Procida Capitale Cultura 2022, Ancona non ce l’ha fatta!

Il sindaco Valeria Mancinelli: “il nostro progetto, popolare, di crescita e di sviluppo, va avanti”


Ancona, 18 gennaio 2021 – Nella mattinata odierna la commissione del MiBACT presieduta da Stefano Baia Curioni ha proclamato la città di Procida (foto) Capitale italiana della Cultura per il 2022. All’annuncio dato dal ministro Dario Franceschini, sull’isola si è scatenato un tifo da stadio.

I complimenti della commissione, al termine della cerimonia d’assegnazione, sono andati tutti al sindaco Raimondo Ambrosino e al suo staff. La motivazione ha premiato la congiunzione tra il valore del progetto, la sostenibilità economica e le sue ricadute socio culturali. «Siamo strafelici – ha esultato fra le lacrime il sindaco Ambrosino – è un’opportunità storica per noi, per tutte le isole e per l’Italia meno in luce».

Delusione per la città di Ancona, anche se mascherata da ottimismo. La città dorica non ce l’ha fatta a convincere i membri della commissione con il suo progetto incentrato tra l’altro sulla cultura dell’Altro, sull’intenzione di far diventare ordinario lo straordinario, come aveva spiegato l’assessore Paolo Marasca in sede di audizione con il MiBACT.

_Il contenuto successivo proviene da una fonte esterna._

(* ===== verification/XattrSpec.v ===== *)
(** What the extended attribute operations do, in a run without database
    errors: the attributes of an inode are a map from names to values. *)

From stdpp Require Import base gmap list fin_maps strings sets sorting.
From Stdlib Require Import ZArith Lia Ascii.
From S2P Require Import Prelude Tables Message Sql FileDb FileDbSpec Xattr.

Open Scope Z_scope.

(** ** The specification: attributes as a relation *)

Definition xattr_at (t : tables) (d i : Z) (n v : bytes) : Prop :=
  exists j x, xattrs t !! j = Some x /\ x_dev x = d /\ x_ino x = i /\ x_name x = n /\ x_value x = v.

(** Row ids are the keys and fit a C [int]; an inode has one row per name. *)
Definition xattr_ids (t : tables) : Prop :=
  forall j x, xattrs t !! j = Some x -> x_id x = j /\ 0 < j < 2 ^ 31.

Definition xattr_unique (t : tables) : Prop :=
  forall j k x y, xattrs t !! j = Some x -> xattrs t !! k = Some y ->
    x_dev x = x_dev y -> x_ino x = x_ino y -> x_name x = x_name y -> j = k.

(** The inode a message names, as the database stores it. *)
Definition msg_dev (m : pseudo_msg_t) : Z := bind_int (m_dev m).
Definition msg_ino (m : pseudo_msg_t) : Z := signed_ino (m_ino m).

(** The memory a client's SET_XATTR message leaves behind the path: the name,
    a NUL and the value. *)
Definition name_and_value (name val : bytes) : bytes := name ++ NUL :: val.

Lemma c_str_name_and_value name val : NUL ∉ name -> c_str (name_and_value name val) = name.
Proof. apply c_str_app_nul. Qed.

Lemma strlen_name_and_value name val : NUL ∉ name -> strlen (name_and_value name val) = length name.
Proof. apply strlen_app_nul. Qed.

Lemma bind_text_value name val rest :
  Z.of_nat (length val) < 2 ^ 31 ->
  bind_text (drop (length name + 1) (name_and_value name (val ++ rest)))
    (uint64 (Z.of_nat (length name) + 1 + Z.of_nat (length val) - (Z.of_nat (length name) + 1))) = val.
Proof.
  intros Hv. unfold bind_text, name_and_value.
  rewrite (wrap_unsigned_small 64) by lia. rewrite (wrap_signed_small 32) by lia.
  replace (_ <? 0) with false by (symmetry; apply Z.ltb_ge; lia).
  rewrite drop_app_ge by lia. replace (length name + 1 - length name)%nat with 1%nat by lia.
  cbn [drop]. rewrite drop_0.
  replace (Z.to_nat _) with (length val) by lia. apply take_app_length.
Qed.

(** ** The buffer of names *)

Lemma round_up_ge n block : 0 <= n -> 0 < block -> n < round_up n block.
Proof.
  intros. unfold round_up.
  pose proof (Z.div_pos block 4 ltac:(lia) ltac:(lia)).
  pose proof (Z.div_mod (n + block / 4) block ltac:(lia)).
  pose proof (Z.mod_pos_bound (n + block / 4) block ltac:(lia)). nia.
Qed.

Definition names_image (names : list bytes) : bytes := concat (map (fun n => n ++ [NUL]) names).

Lemma list_xattr_row_spec b n b' :
  (forall c, b = Some c -> Z.of_nat (length (nb_data c)) < nb_allocated c) ->
  list_xattr_row b n = b' ->
  nb_data b' = default [] (nb_data <$> b) ++ n ++ [NUL] /\
  Z.of_nat (length (nb_data b')) < nb_allocated b'.
Proof.
  intros Hb <-. unfold list_xattr_row.
  destruct (default _ b) as [al data] eqn:Hd. cbn [nb_data nb_allocated].
  assert (default [] (nb_data <$> b) = data) as -> by (destruct b as [[]|]; simpl in *; congruence).
  split; [done|]. rewrite !length_app. cbn [length].
  destruct (Z.ltb_spec al (Z.of_nat (length data) + Z.of_nat (length n) + 2)); [|lia].
  pose proof (round_up_ge (Z.of_nat (length data) + Z.of_nat (length n) + 2) 256). lia.
Qed.

Lemma list_xattr_rows_from names b :
  (forall c, b = Some c -> Z.of_nat (length (nb_data c)) < nb_allocated c) ->
  match foldl (fun b n => Some (list_xattr_row b n)) b names with
  | None => b = None /\ names = []
  | Some r => nb_data r = default [] (nb_data <$> b) ++ names_image names /\
      Z.of_nat (length (nb_data r)) < nb_allocated r
  end.
Proof.
  revert b. induction names as [|n names IH]; intros b Hb; simpl.
  - destruct b as [c|]; [|done]. simpl. rewrite app_nil_r. auto.
  - destruct (list_xattr_row_spec b n _ Hb eq_refl) as [Hd Hl].
    specialize (IH (Some (list_xattr_row b n)) ltac:(by intros c [= <-])).
    destruct (foldl _ _ names) as [r|]; [|naive_solver].
    destruct IH as [-> ?]. split; [|done]. simpl. rewrite Hd.
    unfold names_image. simpl. by rewrite <- !app_assoc.
Qed.

Section XattrEffects.
Context {E : SqlEngine} {L : SqlLaws E} {RL : SqlReliable E} {PM : PathMax}.
Implicit Types (p : pdb) (m : pseudo_msg_t).

Lemma bind_never_fails p s : bind_fails p s = false.
Proof. unfold bind_fails. destruct s; [by rewrite bind_text_ok|done]. Qed.

Lemma select_xattrs_cases p w :
  (exists j x l, select_xattrs (conn p) w = (x :: l, SQLITE_DONE) /\
     xattrs (pdb_tables p) !! j = Some x /\ eval_xcond (files (pdb_tables p)) w x = true) \/
  (select_xattrs (conn p) w = ([], SQLITE_DONE) /\
     forall j x, xattrs (pdb_tables p) !! j = Some x -> eval_xcond (files (pdb_tables p)) w x = false).
Proof.
  unfold pdb_tables. destruct (select_xattrs_spec (conn p) w) as (l & Hl & Hp). destruct l as [|x l].
  - right. split; [done|]. by apply rows_nil.
  - left. destruct (proj1 (elem_of_rows _ (xattrs (db_tables (conn p))) (x :: l) x Hp)) as (j & ? & ?);
      [left|]. by eexists j, x, l.
Qed.

Lemma key_cond t m n x :
  eval_xcond t (XAnd (xattr_key m) (XNameEq n)) x = true <->
  x_dev x = msg_dev m /\ x_ino x = msg_ino m /\ x_name x = n.
Proof.
  simpl. rewrite !andb_true_iff, !Z.eqb_eq, bool_decide_eq_true. unfold msg_dev, msg_ino. tauto.
Qed.

Lemma set_xattr_existing_cases p m n : xattr_ids (pdb_tables p) ->
  (exists j x, set_xattr_existing p m n = j /\ 0 < j < 2 ^ 31 /\ xattrs (pdb_tables p) !! j = Some x /\
     x_dev x = msg_dev m /\ x_ino x = msg_ino m /\ x_name x = n) \/
  (set_xattr_existing p m n = -1 /\ forall v, ~ xattr_at (pdb_tables p) (msg_dev m) (msg_ino m) n v).
Proof.
  intros Hids. unfold set_xattr_existing.
  destruct (select_xattrs_cases p (XAnd (xattr_key m) (XNameEq n)))
    as [(j & x & l & -> & Hx & Hw)|[-> Hw]].
  - left. apply key_cond in Hw. destruct (Hids _ _ Hx) as [Hid Hj]. exists j, x. naive_solver.
  - right. split; [done|]. intros v (j & x & Hx & Hd & Hi & Hn & _).
    specialize (Hw _ _ Hx). apply not_true_iff_false in Hw. apply Hw, key_cond. done.
Qed.

Lemma set_xattr_update_tables p id v : exists p',
  set_xattr_update p id v = (p', 0) /\ files (pdb_tables p') = files (pdb_tables p) /\
  xattrs (pdb_tables p') = tupdate (fun x => x_id x =? bind_int id) (eval_xset (SetXValue v)) (xattrs (pdb_tables p)).
Proof.
  unfold set_xattr_update. no_failure. rewrite bind_never_fails. run_step T.
  eexists. split; [done|]. by rewrite T.
Qed.

Lemma set_xattr_insert_tables p m n v : exists p',
  set_xattr_insert p m n v = (p', 0) /\ files (pdb_tables p') = files (pdb_tables p) /\
  xattrs (pdb_tables p') = xinsert (int64 (m_dev m)) (signed_ino (m_ino m)) (xattrs (pdb_tables p)) (n, v).
Proof.
  unfold set_xattr_insert. no_failure. rewrite !bind_never_fails. run_step T.
  eexists. split; [done|]. by rewrite T.
Qed.
End XattrEffects.

(** ** What an update and an insertion do to the relation *)

Definition xattr_key_ids (t : tables) : Prop :=
  forall j x, xattrs t !! j = Some x -> x_id x = j /\ 0 < j.

(** The attributes of [t'] are those of [t] with one value set. *)
Definition sets_xattr (t t' : tables) (d i : Z) (n v : bytes) : Prop :=
  forall d' i' n' v', xattr_at t' d' i' n' v' <->
    if decide (d' = d /\ i' = i /\ n' = n) then v' = v else xattr_at t d' i' n' v'.

Lemma update_sets_xattr t t' j x v :
  xattr_ids t -> xattr_unique t -> xattrs t !! j = Some x ->
  xattrs t' = tupdate (fun y => x_id y =? j) (eval_xset (SetXValue v)) (xattrs t) ->
  sets_xattr t t' (x_dev x) (x_ino x) (x_name x) v /\ xattr_unique t' /\ xattr_key_ids t'.
Proof.
  intros Hids Huniq Hx Ht.
  assert (forall k y, xattrs t' !! k = Some y <->
    exists z, xattrs t !! k = Some z /\ y = if k =? j then mkXattr k (x_dev z) (x_ino z) (x_name z) v else z) as Hl.
  { intros k y. rewrite Ht, lookup_tupdate_Some. split; intros (z & Hz & ->); exists z; (split; [done|]);
      destruct (Hids _ _ Hz) as [Hid _]; rewrite Hid; destruct (k =? j); [|done| |done];
      destruct z; simpl in *; by subst. }
  split; [|split].
  - intros d i n w. unfold xattr_at. setoid_rewrite Hl. case_decide as Hd.
    + destruct Hd as (-> & -> & ->). split.
      * intros (k & y & (z & Hz & ->) & Hd & Hi & Hn & Hv).
        destruct (Z.eqb_spec k j) as [->|Hne]; [done|]. simpl in *.
        exfalso. apply Hne. by apply (Huniq k j z x).
      * intros ->. exists j, (mkXattr j (x_dev x) (x_ino x) (x_name x) v).
        split; [|done]. exists x. by rewrite Z.eqb_refl.
    + split.
      * intros (k & y & (z & Hz & ->) & Hd' & Hi & Hn & Hv).
        destruct (Z.eqb_spec k j) as [->|Hne]; [|by exists k, z].
        simpl in *. exfalso. apply Hd. rewrite Hx in Hz. injection Hz as <-. done.
      * intros (k & z & Hz & Hd' & Hi & Hn & Hv). exists k, z. split; [|done].
        exists z. split; [done|]. destruct (Z.eqb_spec k j) as [->|]; [|done].
        exfalso. apply Hd. rewrite Hx in Hz. injection Hz as <-. done.
  - intros k l y z Hy Hz. apply Hl in Hy as (y0 & Hy & ->). apply Hl in Hz as (z0 & Hz & ->).
    intros. apply (Huniq k l y0 z0); try done; destruct (k =? j), (l =? j); simpl in *; done.
  - intros k y Hy. apply Hl in Hy as (y0 & Hy & ->). destruct (Hids _ _ Hy) as [? ?].
    split; [|lia]. by destruct (k =? j).
Qed.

«È stata appena proclamata la Capitale italiana della cultura 2022. La scelta è caduta su Procida. Mi complimento con il collega sindaco e la comunità dell’isola – il commento ufficiale del sindaco Valeria MancinelliSiamo fieri delle parole del presidente della commissione che ha valutato i progetti e ne ha sottolineato il valore, non solo nazionale ma anche europeo. Siamo anche felici di come è stata motivata la scelta della capitale perché la linea su cui si è mossa Procida e il messaggio che ha voluto lanciare hanno molte affinità con il nostro. Dunque siamo sulla strada giusta. Come ho più volte ribadito il nostro progetto, popolare, di crescita e di sviluppo, va avanti. E lo realizzeremo insieme».

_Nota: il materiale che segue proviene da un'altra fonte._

(* ===== verification/LogDb.v ===== *)
(** Log entries in [pseudo_db.c]: [pdb_log_traits] builds an entry from a list
    of traits, [pdb_log_entry] and [pdb_log_msg] insert one row into the log
    database. *)

From stdpp Require Import base gmap list fin_maps strings.
From Stdlib Require Import ZArith Lia Ascii.
From S2P Require Import Prelude Tables Modes Message Sql FileDb.

Open Scope Z_scope.

(** ** Data ([pseudo_db.h]) *)

Record log_entry := mkEntry {
  e_stamp : Z; e_type : Z; e_op : Z; e_access : Z; e_client : Z; e_fd : Z;
  e_dev : Z; e_ino : Z; e_mode : Z; e_gid : Z; e_uid : Z;
  e_path : option bytes; e_result : Z; e_severity : Z;
  e_text : option bytes; e_tag : option bytes; e_program : option bytes
}.

(** [calloc(sizeof( *e), 1)] *)
Definition log_entry_zero : log_entry :=
  mkEntry 0 0 0 0 0 0 0 0 0 0 0 None 0 0 None None None.

(** The union [pseudo_query_data] and its use: a text field holds a string. *)
Record pseudo_query_t := mkQuery {
  q_type : Z; q_field : Z; q_ivalue : Z; q_svalue : option bytes
}.

Section LogDb.
Context {E : SqlEngine} {PM : PathMax}.

Definition log_insert (p : pdb) (row : Z -> log_row) : pdb * Z :=
  let '(p, rc) := step_clean p (InsertLogs row) in (p, not_done rc).

(** The values [pdb_log_entry] binds; [now] is [time(NULL)]. *)
Definition entry_row (now : Z) (e : option log_entry) (id : Z) : log_row :=
  match e with
  | Some e =>
      {| l_id := id;
         l_stamp := bind_int (if negb (e_stamp e =? 0) then e_stamp e else now);
         l_op := bind_int (e_op e); l_access := bind_int (e_access e);
         l_client := bind_int (e_client e); l_dev := bind_int (e_dev e);
         l_gid := bind_int (e_gid e); l_ino := signed_ino (e_ino e);
         l_mode := bind_int (e_mode e); l_path := c_str <$> e_path e;
         l_result := bind_int (e_result e); l_severity := bind_int (e_severity e);
         l_text := c_str <$> e_text e; l_program := c_str <$> e_program e;
         l_tag := c_str <$> e_tag e; l_type := bind_int (e_type e);
         l_uid := bind_int (e_uid e); l_fd := None |}
  | None =>
      {| l_id := id; l_stamp := bind_int now; l_op := 0; l_access := 0;
         l_client := 0; l_dev := 0; l_gid := 0; l_ino := 0; l_mode := 0;
         l_path := None; l_result := 0; l_severity := 0; l_text := None;
         l_program := None; l_tag := None; l_type := 0; l_uid := 0; l_fd := None |}
  end.

Definition pdb_log_entry (p : pdb) (now : Z) (e : option log_entry) : pdb * Z :=
  if negb (log_db_open (conn p)) then (p, 1)
  else if not_prepared p St_log_entry then (p, 1)
  else log_insert p (entry_row now e).

(** [text] is the formatted message; [vsnprintf] keeps 8191 bytes of it. *)
Definition log_text_max : nat := Z.to_nat 8191.

Definition pdb_log_msg (p : pdb) (now severity : Z) (msg : option pseudo_msg_t)
    (program tag text : option bytes) : pdb * Z :=
  let text := (fun t => take log_text_max (c_str t)) <$> text in
  if negb (log_db_open (conn p)) then (p, 1)
  else if not_prepared p St_log_msg then (p, 1)
  else
    log_insert p (fun id =>
      match msg with
      | Some m =>
          {| l_id := id; l_stamp := bind_int now;
             l_op := bind_int (op_code (m_op m)); l_access := bind_int (m_access m);
             l_client := bind_int (m_client m); l_dev := bind_int (m_dev m);
             l_gid := bind_int (m_gid m); l_ino := signed_ino (m_ino m);
             l_mode := bind_int (m_mode m);
             l_path := if negb (m_pathlen m =? 0) then Some (path_str m) else None;
             l_result := bind_int (m_result m); l_uid := bind_int (m_uid m);
             l_severity := bind_int severity; l_text := text;
             l_program := c_str <$> program; l_tag := c_str <$> tag;
             l_type := bind_int (m_type m); l_fd := None |}
      | None =>
          {| l_id := id; l_stamp := bind_int now; l_op := 0; l_access := 0;
             l_client := 0; l_dev := 0; l_gid := 0; l_ino := 0; l_mode := 0;
             l_path := None; l_result := 0; l_uid := 0;
             l_severity := bind_int severity; l_text := text;
             l_program := c_str <$> program; l_tag := c_str <$> tag;
             l_type := 0; l_fd := None |}
      end).
End LogDb.

(** ** Traits *)

Definition entry_int (f : Z) (v : Z) (e : log_entry) : option log_entry :=
  let '(mkEntry st ty op ac cl fd dev ino mode gid uid path res sev text tag prog) := e in
  if f =? PSQF_ACCESS then Some (mkEntry st ty op (int32 v) cl fd dev ino mode gid uid path res sev text tag prog)
  else if f =? PSQF_CLIENT then Some (mkEntry st ty op ac v fd dev ino mode gid uid path res sev text tag prog)
  else if f =? PSQF_DEV then Some (mkEntry st ty op ac cl fd v ino mode gid uid path res sev text tag prog)
  else if f =? PSQF_FD then Some (mkEntry st ty op ac cl v dev ino mode gid uid path res sev text tag prog)
  else if f =? PSQF_FTYPE then
    Some (mkEntry st ty op ac cl fd dev ino (Z.lor mode (Z.land v S_IFMT)) gid uid path res sev text tag prog)
  else if f =? PSQF_GID then Some (mkEntry st ty op ac cl fd dev ino mode v uid path res sev text tag prog)
  else if f =? PSQF_INODE then Some (mkEntry st ty op ac cl fd dev v mode gid uid path res sev text tag prog)
  else if f =? PSQF_MODE then Some (mkEntry st ty op ac cl fd dev ino v gid uid path res sev text tag prog)
  else if f =? PSQF_OP then Some (mkEntry st ty (int32 v) ac cl fd dev ino mode gid uid path res sev text tag prog)
  else if f =? PSQF_PERM then
    Some (mkEntry st ty op ac cl fd dev ino (Z.lor mode (Z.land (Z.ldiff v S_IFMT) 0xffff)) gid uid path res sev text tag prog)
  else if f =? PSQF_RESULT then Some (mkEntry st ty op ac cl fd dev ino mode gid uid path (int32 v) sev text tag prog)
  else if f =? PSQF_SEVERITY then Some (mkEntry st ty op ac cl fd dev ino mode gid uid path res (int32 v) text tag prog)
  else if f =? PSQF_STAMP then Some (mkEntry (int64 v) ty op ac cl fd dev ino mode gid uid path res sev text tag prog)
  else if f =? PSQF_TYPE then Some (mkEntry st (int32 v) op ac cl fd dev ino mode gid uid path res sev text tag prog)
  else if f =? PSQF_UID then Some (mkEntry st ty op ac cl fd dev ino mode gid v path res sev text tag prog)
  else None.

Definition entry_text (f : Z) (s : option bytes) (e : log_entry) : option log_entry :=
  let '(mkEntry st ty op ac cl fd dev ino mode gid uid path res sev text tag prog) := e in
  let s := c_str <$> s in
  if f =? PSQF_PATH then Some (mkEntry st ty op ac cl fd dev ino mode gid uid s res sev text tag prog)
  else if f =? PSQF_PROGRAM then Some (mkEntry st ty op ac cl fd dev ino mode gid uid path res sev text tag s)
  else if f =? PSQF_TAG then Some (mkEntry st ty op ac cl fd dev ino mode gid uid path res sev text s prog)
  else if f =? PSQF_TEXT then Some (mkEntry st ty op ac cl fd dev ino mode gid uid path res sev s tag prog)
  else None.

(** One trait; [None] is the default case ("invalid trait"). *)
Definition apply_trait (q : pseudo_query_t) (e : log_entry) : option log_entry :=
  match entry_text (q_field q) (q_svalue q) e with
  | Some e => Some e
  | None => entry_int (q_field q) (q_ivalue q) e
  end.

Fixpoint apply_traits (l : list pseudo_query_t) (e : log_entry) : option log_entry :=
  match l with
  | [] => Some e
  | q :: l => match apply_trait q e with None => None | Some e => apply_traits l e end
  end.

Definition pdb_log_traits `{SqlEngine} `{PathMax} (p : pdb) (now : Z) (traits : list pseudo_query_t) : pdb * Z :=
  if negb (log_db_open (conn p)) then (p, 1)
  else
    match apply_traits traits log_entry_zero with
    | None => (p, 1)
    | Some e => pdb_log_entry p now (Some e)
    end.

Dunque, nonostante i suoi 2400 anni di storia ed un progetto ampio e variegato, Ancona non ce l’ha fatta. Bocciata per il secondo anno consecutivo dopo il primo tentativo del 2020. A batterla è stata Procida, una cittadina di poco più di 10mila abitanti che si affaccia sul mare del Golfo di Napoli, resa famosa a livello internazionale da Massimo Troisi che qui ha girato molte scene del film Il Postino.

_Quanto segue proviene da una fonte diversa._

(* ===== verification/FsSpec.v ===== *)
(** The abstract file system the server promises to keep: names that point to
    inodes, inodes that carry the owner, mode and device number the client's
    programs believe in.  [represents] says when the rows of the file table
    stand for such a file system, and the lemmas say what inserting, updating
    and deleting rows does to it. *)

From stdpp Require Import base gmap list fin_maps strings sets.
From Stdlib Require Import ZArith Lia Ascii.
From S2P Require Import Prelude Tables Message Sql FileDb FileDbSpec OpInvariant.

Open Scope Z_scope.

(** Device and inode. *)
Abbreviation key := (Z * Z)%type.

Record attrs := mkAttrs { a_uid : Z; a_gid : Z; a_mode : Z; a_rdev : Z }.

Record fs := mkFs { names : gmap bytes key; inodes : gmap key attrs }.

#[export] Instance attrs_eq_dec : EqDecision attrs.
Proof. solve_decision. Defined.

Definition empty_fs : fs := mkFs ∅ ∅.

(** ** Abstract operations *)

Definition fs_create (path : bytes) (k : key) (at_ : attrs) (a : fs) : fs :=
  mkFs (<[path := k]> (names a)) (<[k := at_]> (inodes a)).

Definition fs_link (path : bytes) (k : key) (a : fs) : fs :=
  mkFs (<[path := k]> (names a)) (inodes a).

Definition fs_set_attrs (k : key) (at_ : attrs) (a : fs) : fs :=
  mkFs (names a) (<[k := at_]> (inodes a)).

(** Remove a name; its inode stays as long as [keep] says. *)
Definition fs_unlink (path : bytes) (k : key) (keep : bool) (a : fs) : fs :=
  mkFs (delete path (names a)) (if keep then inodes a else delete k (inodes a)).

Definition fs_unlink_inode (k : key) (a : fs) : fs :=
  mkFs (filter (fun nk => nk.2 <> k) (names a)) (delete k (inodes a)).

Definition fs_rename (old new : bytes) (k : key) (a : fs) : fs :=
  mkFs (<[new := k]> (delete old (names a))) (inodes a).

(** Does another name point to the inode? *)
Definition other_name (a : fs) (path : bytes) (k : key) : Prop :=
  exists path', path' <> path /\ names a !! path' = Some k.

Definition has_other_name (a : fs) (path : bytes) (k : key) : bool :=
  bool_decide (filter (fun nk => nk.1 <> path /\ nk.2 = k) (names a) <> ∅).

Lemma has_other_name_spec a path k : has_other_name a path k = true <-> other_name a path k.
Proof.
  unfold has_other_name, other_name. rewrite bool_decide_eq_true. split.
  - intros Hne%map_choose. destruct Hne as (p & k' & Hp).
    apply map_lookup_filter_Some in Hp as [Hp [? Hk]]. simpl in *. subst k'. eauto.
  - intros (p & Hp & Hk) He.
    assert (filter (fun nk => nk.1 <> path /\ nk.2 = k) (names a) !! p = Some k) as Hf
      by (by apply map_lookup_filter_Some).
    by rewrite He in Hf.
Qed.

Definition no_names_below (a : fs) (path : bytes) : Prop :=
  forall path' k, names a !! path' = Some k -> ~ is_below path path'.

(** ** Rows *)

Definition key_of (r : file_row) : key := (f_dev r, uint64 (f_ino r)).

Definition attrs_of (r : file_row) : attrs :=
  mkAttrs (uint32 (f_uid r)) (uint32 (f_gid r)) (uint64 (f_mode r)) (uint64 (f_rdev r)).

Record represents (f : gmap Z file_row) (a : fs) : Prop := {
  rep_names path k : names a !! path = Some k <->
    exists i r, f !! i = Some r /\ f_path r = path /\ key_of r = k;
  rep_attrs i r : f !! i = Some r -> inodes a !! key_of r = Some (attrs_of r);
  rep_inodes k at_ : inodes a !! k = Some at_ -> exists i r, f !! i = Some r /\ key_of r = k
}.

(** A device and inode number as SQLite stores them without loss. *)
Definition key_ok (k : key) : Prop := 0 < k.1 < 2 ^ 31 /\ 0 < k.2 < 2 ^ 64.

Lemma uint64_inj_int64 x y : in_int64 x -> in_int64 y -> uint64 x = uint64 y -> x = y.
Proof.
  intros Hx Hy H. apply (f_equal int64) in H. rewrite !(wrap_signed_unsigned 64) in H.
  unfold in_int64 in *. by rewrite !(wrap_signed_small 64) in H by lia.
Qed.

Lemma at_inode_key r d i : file_ok r -> key_ok (d, i) ->
  at_inode (bind_int d) (signed_ino i) r = true <-> key_of r = (d, i).
Proof.
  intros (_ & _ & Hi & _) [Hd Hi']. simpl in *. unfold at_inode, key_of.
  rewrite andb_true_iff, !Z.eqb_eq. unfold bind_int. rewrite (wrap_signed_small 32) by lia.
  assert (in_uint64 i) as Hu by (unfold in_uint64; lia). split.
  - intros [-> ->]. by rewrite signed_ino_uint64.
  - intros [= -> H]. split; [done|]. apply uint64_inj_int64; [done|by apply signed_ino_ok|].
    by rewrite signed_ino_uint64.
Qed.

Definition rows_ok (f : gmap Z file_row) : Prop := forall i r, f !! i = Some r -> file_ok r.

(** ** What changing rows means *)

Section Represents.
Context (f : gmap Z file_row) (a : fs) (Hrep : represents f a) (Hok : rows_ok f).

Lemma rep_name_of i r : f !! i = Some r -> names a !! f_path r = Some (key_of r).
Proof. intros Hi. apply (rep_names _ _ Hrep). eauto. Qed.

Lemma rep_no_name path i r : names a !! path = None -> f !! i = Some r -> f_path r <> path.
Proof. intros Hn Hi <-. apply rep_name_of in Hi. congruence. Qed.

Lemma rep_no_inode k i r : inodes a !! k = None -> f !! i = Some r -> key_of r <> k.
Proof. intros Hn Hi <-. apply (rep_attrs _ _ Hrep) in Hi. congruence. Qed.

(** A new row for a path that has no name. *)
Lemma rep_insert r at_ :
  names a !! f_path r = None ->
  (inodes a !! key_of r = None \/ inodes a !! key_of r = Some (attrs_of r)) ->
  at_ = attrs_of r ->
  represents (<[fresh_id f := r]> f) (fs_create (f_path r) (key_of r) at_ a).
Proof.
  intros Hn Hk ->. pose proof (fresh_id_fresh f) as Hfresh. split.
  - intros path k. simpl. destruct (decide (path = f_path r)) as [->|Hne].
    + rewrite lookup_insert_eq. split.
      * intros [= <-]. exists (fresh_id f), r. by rewrite lookup_insert_eq.
      * intros (i & r' & Hi & Hp & Hk'). apply lookup_insert_Some in Hi as [[_ <-]|[_ Hi]]; [congruence|].
        by apply (rep_no_name _ _ _ Hn) in Hi.
    + rewrite lookup_insert_ne by done. rewrite (rep_names _ _ Hrep). split.
      * intros (i & r' & Hi & Hr). exists i, r'. rewrite lookup_insert_ne; [done|]. congruence.
      * intros (i & r' & Hi & Hp & Hk'). apply lookup_insert_Some in Hi as [[_ <-]|[_ Hi]]; [done|eauto].
  - intros i r' Hi. simpl. apply lookup_insert_Some in Hi as [[_ <-]|[_ Hi]]; [by rewrite lookup_insert_eq|].
    apply (rep_attrs _ _ Hrep) in Hi. destruct (decide (key_of r' = key_of r)) as [Heq|Hne].
    + rewrite Heq in *. rewrite lookup_insert_eq. destruct Hk; congruence.
    + by rewrite lookup_insert_ne.
  - intros k at_ Hin. simpl in Hin. apply lookup_insert_Some in Hin as [[<- _]|[_ Hin]].
    + exists (fresh_id f), r. by rewrite lookup_insert_eq.
    + apply (rep_inodes _ _ Hrep) in Hin as (i & r' & Hi & Hk'). exists i, r'.
      rewrite lookup_insert_ne; [done|]. congruence.
Qed.

(** New attributes for every row of an inode. *)
Lemma rep_update d i u g m rd at0 :
  key_ok (d, i) -> inodes a !! (d, i) = Some at0 ->
  represents (tupdate (at_inode (bind_int d) (signed_ino i)) (set_attrs u g m rd) f)
    (fs_set_attrs (d, i) (mkAttrs (uint32 u) (uint32 g) (uint64 m) (uint64 rd)) a).
Proof.
  intros Hkey Hin.
  assert (forall j r', tupdate (at_inode (bind_int d) (signed_ino i)) (set_attrs u g m rd) f !! j = Some r' <->
    exists r, f !! j = Some r /\ r' = if decide (key_of r = (d, i)) then set_attrs u g m rd r else r) as Hl.
  { intros j r'. rewrite lookup_tupdate_Some. split; intros (r & Hr & ->); exists r; (split; [done|]);
      pose proof (at_inode_key r d i (Hok _ _ Hr) Hkey) as Hk;
      destruct (at_inode _ _ r), (decide (key_of r = (d, i))); naive_solver. }
  assert (forall r, key_of (if decide (key_of r = (d, i)) then set_attrs u g m rd r else r) = key_of r /\
    f_path (if decide (key_of r = (d, i)) then set_attrs u g m rd r else r) = f_path r) as Hsame
    by (intros r; by case_decide).
  split.
  - intros path k. simpl. rewrite (rep_names _ _ Hrep). setoid_rewrite Hl. split.
    + intros (j & r & Hj & Hp & Hk). destruct (Hsame r) as [Hk' Hp'].
      eexists j, _. split; [by exists r|]. by rewrite Hk', Hp'.
    + intros (j & r' & (r & Hj & ->) & Hp & Hk). destruct (Hsame r) as [Hk' Hp'].
      exists j, r. by rewrite <- Hk', <- Hp'.
  - intros j r' Hj. apply Hl in Hj as (r & Hj & ->). simpl. case_decide as Heq.
    + change (key_of (set_attrs u g m rd r)) with (key_of r). rewrite Heq. by rewrite lookup_insert_eq.
    + rewrite lookup_insert_ne by done. by apply (rep_attrs _ _ Hrep j).
  - intros k at_ Hk. simpl in Hk. assert (is_Some (inodes a !! k)) as [at1 Hk1].
    { apply lookup_insert_Some in Hk as [[<- _]|[_ Hk]]; eauto. }
    apply (rep_inodes _ _ Hrep) in Hk1 as (j & r & Hj & Hkr). destruct (Hsame r) as [Hk' _].
    eexists j, _. split; [apply Hl; by exists r|]. by rewrite Hk'.
Qed.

Ancona e Procida, due città bagnate dal mare. 100mila abitanti contro 10mila. Con tutta probabilità, le acque del Golfo di Ancona sono diverse da quelle del Golfo di Napoli. Nonostante la delusione per un’opportunità mancata di crescita importante sul piano socio-culturale e turistico, dal capoluogo delle Marche un in bocca al lupo sincero a Procida: sull’isoletta il 2022 sarà un anno fantastico!